(Collected data entries)

┌────────

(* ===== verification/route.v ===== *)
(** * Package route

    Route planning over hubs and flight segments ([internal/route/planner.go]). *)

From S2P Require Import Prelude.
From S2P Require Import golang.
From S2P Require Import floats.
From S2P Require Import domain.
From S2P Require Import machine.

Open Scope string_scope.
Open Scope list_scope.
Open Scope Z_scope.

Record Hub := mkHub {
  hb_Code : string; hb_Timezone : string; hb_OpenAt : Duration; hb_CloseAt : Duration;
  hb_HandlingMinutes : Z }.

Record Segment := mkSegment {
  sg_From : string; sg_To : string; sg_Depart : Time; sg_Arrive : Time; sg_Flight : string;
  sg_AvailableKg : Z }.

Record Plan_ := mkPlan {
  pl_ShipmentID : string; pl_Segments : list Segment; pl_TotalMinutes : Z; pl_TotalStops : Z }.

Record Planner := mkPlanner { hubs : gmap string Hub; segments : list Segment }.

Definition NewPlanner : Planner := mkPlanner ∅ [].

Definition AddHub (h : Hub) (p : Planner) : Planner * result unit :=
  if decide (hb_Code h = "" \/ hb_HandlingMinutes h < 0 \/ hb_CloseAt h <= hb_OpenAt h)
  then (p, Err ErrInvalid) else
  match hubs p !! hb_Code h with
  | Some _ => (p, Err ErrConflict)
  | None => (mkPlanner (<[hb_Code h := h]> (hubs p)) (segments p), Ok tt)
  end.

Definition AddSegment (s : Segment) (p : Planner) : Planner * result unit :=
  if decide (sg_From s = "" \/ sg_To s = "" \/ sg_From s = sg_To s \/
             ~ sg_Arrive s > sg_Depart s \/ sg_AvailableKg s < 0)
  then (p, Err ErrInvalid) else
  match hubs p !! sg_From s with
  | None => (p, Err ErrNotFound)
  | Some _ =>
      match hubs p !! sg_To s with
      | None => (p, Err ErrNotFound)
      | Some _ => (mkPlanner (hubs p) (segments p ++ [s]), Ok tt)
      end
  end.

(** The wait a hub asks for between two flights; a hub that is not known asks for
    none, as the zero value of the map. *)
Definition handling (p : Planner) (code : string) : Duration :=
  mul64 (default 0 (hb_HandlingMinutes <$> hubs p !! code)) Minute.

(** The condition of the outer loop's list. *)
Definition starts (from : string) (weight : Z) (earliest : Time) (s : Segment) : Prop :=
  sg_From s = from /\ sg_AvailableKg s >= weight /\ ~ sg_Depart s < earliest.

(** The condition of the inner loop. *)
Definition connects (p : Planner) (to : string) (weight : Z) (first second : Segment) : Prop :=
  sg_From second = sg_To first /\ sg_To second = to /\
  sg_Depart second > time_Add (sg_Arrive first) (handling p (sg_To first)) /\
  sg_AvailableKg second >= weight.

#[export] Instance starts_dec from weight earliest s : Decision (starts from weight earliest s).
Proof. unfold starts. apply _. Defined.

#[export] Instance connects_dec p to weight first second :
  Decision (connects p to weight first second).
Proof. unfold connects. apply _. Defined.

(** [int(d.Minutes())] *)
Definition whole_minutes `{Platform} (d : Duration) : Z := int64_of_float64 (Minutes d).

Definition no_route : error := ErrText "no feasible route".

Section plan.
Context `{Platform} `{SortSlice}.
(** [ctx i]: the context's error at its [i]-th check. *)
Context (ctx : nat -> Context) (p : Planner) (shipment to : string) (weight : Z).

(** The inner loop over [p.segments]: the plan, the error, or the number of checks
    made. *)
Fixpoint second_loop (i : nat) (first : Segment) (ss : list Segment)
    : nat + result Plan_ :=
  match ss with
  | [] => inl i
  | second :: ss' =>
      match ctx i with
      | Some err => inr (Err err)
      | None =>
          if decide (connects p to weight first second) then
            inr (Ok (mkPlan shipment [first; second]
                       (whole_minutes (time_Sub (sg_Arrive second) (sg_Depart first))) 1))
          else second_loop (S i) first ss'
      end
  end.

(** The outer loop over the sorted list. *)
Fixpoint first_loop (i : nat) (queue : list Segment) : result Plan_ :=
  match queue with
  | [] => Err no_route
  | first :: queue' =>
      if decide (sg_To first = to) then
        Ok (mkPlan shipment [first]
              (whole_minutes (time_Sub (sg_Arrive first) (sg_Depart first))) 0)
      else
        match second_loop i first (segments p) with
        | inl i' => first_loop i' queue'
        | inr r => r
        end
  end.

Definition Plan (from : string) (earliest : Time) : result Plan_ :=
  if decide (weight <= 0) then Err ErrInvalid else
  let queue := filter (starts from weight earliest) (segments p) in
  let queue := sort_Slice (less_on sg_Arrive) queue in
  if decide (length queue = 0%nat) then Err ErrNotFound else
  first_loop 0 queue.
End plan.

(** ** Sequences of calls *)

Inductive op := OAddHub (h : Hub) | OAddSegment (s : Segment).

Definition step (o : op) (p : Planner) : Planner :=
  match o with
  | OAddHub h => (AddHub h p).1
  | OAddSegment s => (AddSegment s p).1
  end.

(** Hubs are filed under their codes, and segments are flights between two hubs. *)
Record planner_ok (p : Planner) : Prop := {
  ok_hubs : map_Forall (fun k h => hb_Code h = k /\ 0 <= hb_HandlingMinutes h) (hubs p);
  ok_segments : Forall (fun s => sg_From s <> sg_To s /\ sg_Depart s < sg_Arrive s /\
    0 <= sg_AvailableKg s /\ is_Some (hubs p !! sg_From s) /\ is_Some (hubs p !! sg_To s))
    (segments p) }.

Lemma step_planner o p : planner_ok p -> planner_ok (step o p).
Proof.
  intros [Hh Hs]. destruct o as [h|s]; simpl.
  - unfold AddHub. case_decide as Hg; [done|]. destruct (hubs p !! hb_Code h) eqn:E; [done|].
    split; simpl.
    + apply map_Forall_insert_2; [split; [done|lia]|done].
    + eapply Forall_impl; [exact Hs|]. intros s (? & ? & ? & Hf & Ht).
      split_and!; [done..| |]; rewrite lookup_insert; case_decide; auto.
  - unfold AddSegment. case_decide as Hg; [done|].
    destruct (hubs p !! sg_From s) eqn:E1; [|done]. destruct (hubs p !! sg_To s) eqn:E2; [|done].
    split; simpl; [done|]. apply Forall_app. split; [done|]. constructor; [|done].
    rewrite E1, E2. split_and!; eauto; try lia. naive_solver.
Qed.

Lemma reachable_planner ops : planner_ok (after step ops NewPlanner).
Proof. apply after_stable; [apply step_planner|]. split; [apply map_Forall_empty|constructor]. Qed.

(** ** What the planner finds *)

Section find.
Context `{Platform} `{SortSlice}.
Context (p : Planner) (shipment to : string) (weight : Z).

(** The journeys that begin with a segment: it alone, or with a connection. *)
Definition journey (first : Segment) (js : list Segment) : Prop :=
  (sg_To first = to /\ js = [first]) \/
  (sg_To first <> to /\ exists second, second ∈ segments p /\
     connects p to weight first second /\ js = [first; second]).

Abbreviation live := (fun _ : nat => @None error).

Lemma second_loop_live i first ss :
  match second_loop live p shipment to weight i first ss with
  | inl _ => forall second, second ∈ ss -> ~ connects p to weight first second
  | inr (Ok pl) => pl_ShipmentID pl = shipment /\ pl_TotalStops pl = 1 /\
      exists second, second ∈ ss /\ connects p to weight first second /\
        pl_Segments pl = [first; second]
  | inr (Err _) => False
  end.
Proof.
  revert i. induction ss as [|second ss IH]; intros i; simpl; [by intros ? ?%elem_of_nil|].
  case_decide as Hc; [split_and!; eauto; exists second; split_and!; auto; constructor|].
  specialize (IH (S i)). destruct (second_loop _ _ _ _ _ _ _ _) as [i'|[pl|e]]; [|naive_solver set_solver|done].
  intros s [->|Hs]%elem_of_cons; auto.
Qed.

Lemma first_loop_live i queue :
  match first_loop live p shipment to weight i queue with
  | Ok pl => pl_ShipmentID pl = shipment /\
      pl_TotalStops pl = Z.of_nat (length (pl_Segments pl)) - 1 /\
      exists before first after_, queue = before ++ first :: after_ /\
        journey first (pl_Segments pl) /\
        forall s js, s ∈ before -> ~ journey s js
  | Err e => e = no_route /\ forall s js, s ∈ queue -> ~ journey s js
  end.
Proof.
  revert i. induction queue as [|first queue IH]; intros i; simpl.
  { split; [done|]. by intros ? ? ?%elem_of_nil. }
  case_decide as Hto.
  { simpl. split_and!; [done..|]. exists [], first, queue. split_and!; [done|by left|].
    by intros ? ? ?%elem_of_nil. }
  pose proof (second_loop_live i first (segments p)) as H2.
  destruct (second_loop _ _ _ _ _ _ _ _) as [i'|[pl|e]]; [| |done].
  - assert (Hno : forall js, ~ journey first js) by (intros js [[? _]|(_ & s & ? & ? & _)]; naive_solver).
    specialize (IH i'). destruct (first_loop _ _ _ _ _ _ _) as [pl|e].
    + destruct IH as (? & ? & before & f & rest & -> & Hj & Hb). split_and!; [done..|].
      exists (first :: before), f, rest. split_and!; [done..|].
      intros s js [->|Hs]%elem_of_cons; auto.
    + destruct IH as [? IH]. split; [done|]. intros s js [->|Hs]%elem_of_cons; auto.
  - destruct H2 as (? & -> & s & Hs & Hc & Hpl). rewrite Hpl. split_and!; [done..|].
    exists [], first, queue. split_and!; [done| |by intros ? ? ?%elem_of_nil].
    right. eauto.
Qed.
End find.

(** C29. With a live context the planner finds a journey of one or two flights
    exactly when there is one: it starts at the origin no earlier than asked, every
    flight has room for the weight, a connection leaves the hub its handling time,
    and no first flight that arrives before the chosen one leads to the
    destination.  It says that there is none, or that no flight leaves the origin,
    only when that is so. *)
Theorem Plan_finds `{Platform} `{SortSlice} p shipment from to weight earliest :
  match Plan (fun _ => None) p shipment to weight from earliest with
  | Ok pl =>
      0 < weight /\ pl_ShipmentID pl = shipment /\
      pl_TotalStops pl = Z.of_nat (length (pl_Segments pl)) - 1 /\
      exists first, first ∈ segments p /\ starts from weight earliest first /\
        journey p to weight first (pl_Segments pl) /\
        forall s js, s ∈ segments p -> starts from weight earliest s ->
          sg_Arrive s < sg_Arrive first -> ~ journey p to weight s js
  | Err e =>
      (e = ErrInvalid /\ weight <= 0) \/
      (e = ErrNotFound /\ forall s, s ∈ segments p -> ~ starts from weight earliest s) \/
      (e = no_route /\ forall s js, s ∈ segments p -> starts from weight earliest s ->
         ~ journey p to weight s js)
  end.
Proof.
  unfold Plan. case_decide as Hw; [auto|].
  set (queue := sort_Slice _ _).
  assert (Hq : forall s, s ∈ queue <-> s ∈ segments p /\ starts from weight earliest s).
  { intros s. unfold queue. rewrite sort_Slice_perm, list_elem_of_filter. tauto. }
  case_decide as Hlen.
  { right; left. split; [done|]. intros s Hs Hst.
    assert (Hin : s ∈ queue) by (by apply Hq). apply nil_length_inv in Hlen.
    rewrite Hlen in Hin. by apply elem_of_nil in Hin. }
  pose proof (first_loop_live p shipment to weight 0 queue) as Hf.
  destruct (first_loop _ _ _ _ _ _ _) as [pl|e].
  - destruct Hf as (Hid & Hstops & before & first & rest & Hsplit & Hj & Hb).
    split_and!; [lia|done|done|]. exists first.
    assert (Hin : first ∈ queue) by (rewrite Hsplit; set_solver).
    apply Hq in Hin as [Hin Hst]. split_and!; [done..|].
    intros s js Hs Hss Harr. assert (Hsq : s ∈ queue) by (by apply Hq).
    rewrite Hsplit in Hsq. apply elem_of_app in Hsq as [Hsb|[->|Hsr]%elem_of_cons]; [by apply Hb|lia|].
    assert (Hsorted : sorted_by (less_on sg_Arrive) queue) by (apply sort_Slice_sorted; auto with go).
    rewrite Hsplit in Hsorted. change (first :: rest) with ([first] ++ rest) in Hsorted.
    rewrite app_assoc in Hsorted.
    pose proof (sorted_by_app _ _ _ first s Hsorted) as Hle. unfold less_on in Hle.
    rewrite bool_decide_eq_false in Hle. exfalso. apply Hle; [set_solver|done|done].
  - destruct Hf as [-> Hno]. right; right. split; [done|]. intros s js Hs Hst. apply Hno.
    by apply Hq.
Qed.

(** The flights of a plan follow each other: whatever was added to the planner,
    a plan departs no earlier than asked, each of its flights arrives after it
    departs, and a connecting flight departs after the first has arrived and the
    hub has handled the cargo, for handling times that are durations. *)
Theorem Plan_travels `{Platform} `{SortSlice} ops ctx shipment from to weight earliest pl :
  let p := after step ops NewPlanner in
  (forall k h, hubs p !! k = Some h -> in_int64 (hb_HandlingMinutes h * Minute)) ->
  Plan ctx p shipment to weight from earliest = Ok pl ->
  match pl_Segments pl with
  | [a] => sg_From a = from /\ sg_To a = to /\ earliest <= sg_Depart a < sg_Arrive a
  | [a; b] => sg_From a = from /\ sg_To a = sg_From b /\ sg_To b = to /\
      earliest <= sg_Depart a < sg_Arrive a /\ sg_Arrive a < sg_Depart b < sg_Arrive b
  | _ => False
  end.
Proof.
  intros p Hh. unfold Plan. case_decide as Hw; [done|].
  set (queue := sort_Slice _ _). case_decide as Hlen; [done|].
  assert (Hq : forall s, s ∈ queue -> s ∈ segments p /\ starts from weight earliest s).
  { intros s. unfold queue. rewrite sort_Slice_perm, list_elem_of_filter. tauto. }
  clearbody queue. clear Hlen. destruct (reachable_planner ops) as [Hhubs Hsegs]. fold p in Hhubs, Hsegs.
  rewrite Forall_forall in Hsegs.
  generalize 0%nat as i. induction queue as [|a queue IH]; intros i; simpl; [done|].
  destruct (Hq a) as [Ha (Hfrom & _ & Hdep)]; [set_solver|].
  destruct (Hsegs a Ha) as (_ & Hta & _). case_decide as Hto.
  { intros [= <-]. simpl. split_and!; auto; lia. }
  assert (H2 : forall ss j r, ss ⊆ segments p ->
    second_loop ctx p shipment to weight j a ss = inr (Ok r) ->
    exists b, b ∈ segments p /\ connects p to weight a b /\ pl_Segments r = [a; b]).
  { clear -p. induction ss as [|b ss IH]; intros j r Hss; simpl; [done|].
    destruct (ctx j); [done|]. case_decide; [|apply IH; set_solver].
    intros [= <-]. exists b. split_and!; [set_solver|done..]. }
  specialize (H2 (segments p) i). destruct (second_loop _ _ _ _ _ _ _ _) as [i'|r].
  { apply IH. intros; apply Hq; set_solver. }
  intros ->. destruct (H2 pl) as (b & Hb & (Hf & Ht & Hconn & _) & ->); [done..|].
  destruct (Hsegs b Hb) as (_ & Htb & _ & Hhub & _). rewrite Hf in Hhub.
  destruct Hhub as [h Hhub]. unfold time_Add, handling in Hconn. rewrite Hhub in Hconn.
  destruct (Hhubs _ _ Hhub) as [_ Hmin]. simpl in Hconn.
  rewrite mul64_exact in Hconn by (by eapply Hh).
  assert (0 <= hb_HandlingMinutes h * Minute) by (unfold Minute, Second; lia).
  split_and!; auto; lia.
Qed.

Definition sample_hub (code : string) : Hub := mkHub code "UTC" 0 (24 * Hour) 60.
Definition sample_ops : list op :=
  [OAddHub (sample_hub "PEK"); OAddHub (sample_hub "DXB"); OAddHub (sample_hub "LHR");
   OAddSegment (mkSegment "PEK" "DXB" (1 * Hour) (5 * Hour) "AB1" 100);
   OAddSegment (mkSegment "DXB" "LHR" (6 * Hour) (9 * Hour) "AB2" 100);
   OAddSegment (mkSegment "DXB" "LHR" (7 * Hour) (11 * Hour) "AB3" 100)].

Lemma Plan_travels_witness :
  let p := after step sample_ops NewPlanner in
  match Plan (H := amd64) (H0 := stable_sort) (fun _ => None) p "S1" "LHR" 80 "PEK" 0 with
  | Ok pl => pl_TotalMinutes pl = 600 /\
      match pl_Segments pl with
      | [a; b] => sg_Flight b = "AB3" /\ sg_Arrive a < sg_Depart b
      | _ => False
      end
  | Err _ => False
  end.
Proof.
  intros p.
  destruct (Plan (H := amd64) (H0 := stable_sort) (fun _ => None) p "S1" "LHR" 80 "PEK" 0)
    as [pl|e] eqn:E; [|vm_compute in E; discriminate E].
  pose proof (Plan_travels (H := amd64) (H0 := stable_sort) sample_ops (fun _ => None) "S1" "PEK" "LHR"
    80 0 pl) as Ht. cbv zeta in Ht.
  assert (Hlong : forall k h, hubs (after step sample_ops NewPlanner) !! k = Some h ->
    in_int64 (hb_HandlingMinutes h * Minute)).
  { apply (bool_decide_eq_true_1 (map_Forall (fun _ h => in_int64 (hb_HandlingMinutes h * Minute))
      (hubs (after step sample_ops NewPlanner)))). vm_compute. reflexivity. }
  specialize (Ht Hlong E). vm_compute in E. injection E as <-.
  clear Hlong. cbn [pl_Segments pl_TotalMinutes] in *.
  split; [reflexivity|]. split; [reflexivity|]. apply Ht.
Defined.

└────────

The answer must consist of every line above that contains the word "earlier".

## SOLUTION TO THE PROBLEM
    exactly when there is one: it starts at the origin no earlier than asked, every
    a plan departs no earlier than asked, each of its flights arrives after it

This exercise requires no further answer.